==== Material provided ====

(** * Provider deal state machine of go-fil-markets (storagemarket)

    A shallow embedding of the storage-market types
    (package [storagemarket]), of the provider transition table
    (package [providerstates]) and of the fake chain node used by the
    handler tests (package [testnodes]), together with the properties the
    specification states about them. *)

From Stdlib Require Import ZArith NArith String Ascii List Lia.
From stdpp Require Import base decidable countable gmap strings pretty list.
Import ListNotations.

Local Open Scope string_scope.

(** Method chaining of the Go builders: [b |> f] is [b.f]. *)
Notation "b |> f" := (f b) (at level 50, left associativity, only parsing).

(** ** Opaque identifiers of the collaborating packages *)

(** A Go [error] value that is not nil, represented by the text its
    [Error()] method returns. *)
Definition error := string.

(** [xerrors.Errorf(prefix + "%w", err).Error()]; a format with further
    verbs is written out where it is used, [%d] and [%s] of a number
    being its decimal text [pretty]. *)
Definition Errorf_w (prefix : string) (err : error) : error := prefix +:+ err.

(** [cid.Cid], [address.Address], [peer.ID] and [filestore.Path] are
    compared and copied only; they are represented by their text. *)
Module cid.
Definition Cid := string.
(** [cid.Undef], the identifier that is not defined. *)
Definition Undef : Cid := "".
End cid.

Module address.
Definition Address := string.
End address.

Module peer.
Definition ID := string.
End peer.

Module filestore.
Definition Path := string.
End filestore.

(** Package abi of the actors: [TokenAmount] is a big integer,
    [ChainEpoch] an [int64], [DealID] and [PaddedPieceSize] are [uint64]. *)
Module abi.
Definition TokenAmount := Z.
Definition ChainEpoch := Z.
Definition DealID := N.
Definition PaddedPieceSize := N.
End abi.
Lemma get_keys {K V} `{EqDecision K} (k : K) (d : Dict.dict K V) v :
  Dict.get k d = Ok v → k ∈ Dict.keys d.
Proof.
  unfold Dict.get. intros H. apply lookup_keys.
  destruct (Dict.lookup k d); [by eauto|done].
Qed.

Lemma mem_true {K V} `{EqDecision K} (k : K) (d : Dict.dict K V) :
  Dict.mem k d = true ↔ k ∈ Dict.keys d.
Proof. unfold Dict.mem. apply bool_decide_eq_true. Qed.

Lemma lookup_set_eq {K V} `{EqDecision K} (k : K) (v : V) (d : Dict.dict K V) :
  Dict.lookup k (Dict.set k v d) = Some v.
Proof.
  induction d as [|[k' v'] d IH]; cbn.
  - by rewrite decide_True.
  - destruct (decide (k = k')) as [->|Hne]; cbn.
    + by rewrite decide_True.
    + by rewrite decide_False.
Qed.

Lemma lookup_set_ne {K V} `{EqDecision K} (k k' : K) (v : V)
    (d : Dict.dict K V) :
  k ≠ k' → Dict.lookup k' (Dict.set k v d) = Dict.lookup k' d.
Proof.
  intros Hne. induction d as [|[k0 v0] d IH]; cbn.
  - by rewrite decide_False.
  - destruct (decide (k = k0)) as [->|Hne0]; cbn.
    + by rewrite !decide_False.
    + destruct (decide (k' = k0)); [done|apply IH].
Qed.

(** The loop that fills [all_submissions] leaves, for every assignment of
    the course, what was fetched for it. *)
Lemma fetch_all_submissions_get {V} (fetch : Z → result V) (ids : list Z)
    (acc all : Dict.dict Z V) :
  for_each (λ all_submissions assignment_id,
              submissions ← fetch assignment_id;
              Ok (Dict.set assignment_id submissions all_submissions))
           ids acc = Ok all →
  ∀ a : Z, (a ∈ ids → Dict.get a all = fetch a)
           ∧ (a ∉ ids → Dict.get a all = Dict.get a acc).
Proof.
  revert acc. induction ids as [|x ids IH]; intros acc; cbn.
  - intros [= <-] a. split; [by intros ?%elem_of_nil|done].
  - destruct (fetch x) as [subs|] eqn:Hx; cbn; [|done].
    intros Hrest a. destruct (IH _ Hrest a) as [Hin Hout].
    destruct (decide (a ∈ ids)) as [Ha|Ha].
    + split; [|by intros []; right].
      intros [->|_]%elem_of_cons; by apply Hin.
    + rewrite (Hout Ha). unfold Dict.get. split.
      * intros [->|?]%elem_of_cons; [|done].
        by rewrite lookup_set_eq.
      * intros Hnot. rewrite lookup_set_ne; [done|].
        intros ->. apply Hnot. left.
Qed.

====

### Directions
Reproduce verbatim the stretch of lines beginning with the one containing "by rewrite lookup_set_eq." and ending at the close of the entries above.

### Task result
        by rewrite lookup_set_eq.
      * intros Hnot. rewrite lookup_set_ne; [done|].
        intros ->. apply Hnot. left.
Qed.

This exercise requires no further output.